LE CHANTEUR D’AUJOURD’HUI

Aujourd’hui, même le chant lyrique ne fait plus totalement abstraction des microphones. Un ténor d'opéra comme pouvait l’être Pavarotti s’en est même amusé à l’occasion, en reprenant quelques chansons populaires avec un micro positionné tout près. Résultat : sensation garantie ! Il est vrai que la suprématie du chant lyrique n’a plus cours comme autrefois, même si ses valeurs qui visent la performance, la perfection et la recherche de l’esthétique sont toujours bien présentes quand il s’agit d’interpréter le répertoire classique.

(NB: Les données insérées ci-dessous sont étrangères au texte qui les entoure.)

Lemma build_batch_facts j muts b :
  Forall mutation_wf muts → build_batch j muts = Ok b →
  sb_start_seq b = blen (dj_ops j) + 1 ∧
  sb_end_seq b = blen (dj_ops j) + blen muts ∧ sb_end_seq b <= u64_max ∧
  validate_batch b (sb_start_seq b) (sb_end_seq b) (blen (dj_ops j) + 1) (dj_head_checksum j) = Ok tt ∧
  Forall2 records muts (sb_ops b).
Proof.
  intros Hwf Hb. unfold build_batch in Hb.
  apply res_bind_Ok in Hb as (start & Hstart & Hb). apply res_bind_Ok in Hb as (ops & Hops & Hb).
  apply res_bind_Ok in Hb as (lo & Hlast & Hb). res_inv.
  unfold checked_add in Hstart. destruct (_ <=? _) eqn:E; [|done]. injection Hstart as <-. bools.
  set (start := blen (dj_ops j) + 1) in *.
  pose proof (mapM_length _ _ _ Hops) as Hlen. unfold enumerate in Hlen. rewrite length_imap in Hlen.
  apply try_map_Ok in Hops. simpl.
  assert (∀ i op, ops !! i = Some op → ∃ m, muts !! i = Some m ∧
            validate_batch_op start (N.of_nat i, op) = Ok tt ∧ records m op ∧
            jo_seq op = start + N.of_nat i ∧ start + N.of_nat i <= u64_max) as Hop.
  { intros i op Hi. destruct (Forall2_lookup_r _ _ _ _ _ Hops Hi) as (x & Hx & Ha).
    apply enumerate_lookup in Hx as (m & Hm & ->). exists m. split; [done|].
    apply admit_mutation_Ok; [|done]. rewrite Forall_forall in Hwf. apply Hwf.
    by eapply list_elem_of_lookup_2. }
  assert (blen muts = blen ops) as Hbl by (unfold blen; lia).
  assert (0 < length ops)%nat as Hpos by (destruct ops; [done|simpl; lia]).
  rewrite last_lookup in Hlast. destruct (Hop _ _ Hlast) as (_ & _ & _ & _ & Hseq & Hmax).
  assert (jo_seq lo = blen (dj_ops j) + blen muts) as Hend by (unfold start, blen in *; lia).
  split; [done|]. split; [done|]. split; [unfold start, blen in *; lia|]. split.
  - unfold validate_batch. simpl. rewrite !N.eqb_refl. simpl.
    assert (blen ops =? 0 = false) as -> by (bools; unfold blen; lia). simpl.
    rewrite bool_decide_eq_true_2 by done. simpl.
    assert (try_for (validate_batch_op start) (enumerate ops) = Ok tt) as ->.
    { apply try_for_Ok, Forall_lookup. intros i x (op & Hi & ->)%enumerate_lookup.
      by destruct (Hop _ _ Hi) as (? & _ & ? & _). }
    simpl. rewrite last_lookup, Hlast, N.eqb_refl. simpl. by rewrite bool_decide_eq_true_2.
  - apply Forall2_same_length_lookup_2; [lia|]. intros i m op Hm Hi.
    destruct (Hop _ _ Hi) as (m' & Hm' & _ & Hr & _). congruence.
Qed.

Grâce aux micros et aux artifices techniques des studios d’enregistrement, les voix d’aujourd’hui peuvent être amplifiées, dosés, contrôler jusqu’à être déformées. Toutefois, des artistes populaires comme Céline Dion ou Florent Pagny utilisent encore des techniques et des timbres inspirés du chant lyrique, ce qui n’est pas le cas de la grande majorité des chanteurs de variété ou de rock qui misent sur leur voix pour des raisons autrement commerciales et mercantiles. Seules les musiques classiques et jazz ont su repousser les limites de l’expression vocale en l’exploitant dans tous ses états, du murmure au cri et des onomatopées aux envolées « acrobatiques ».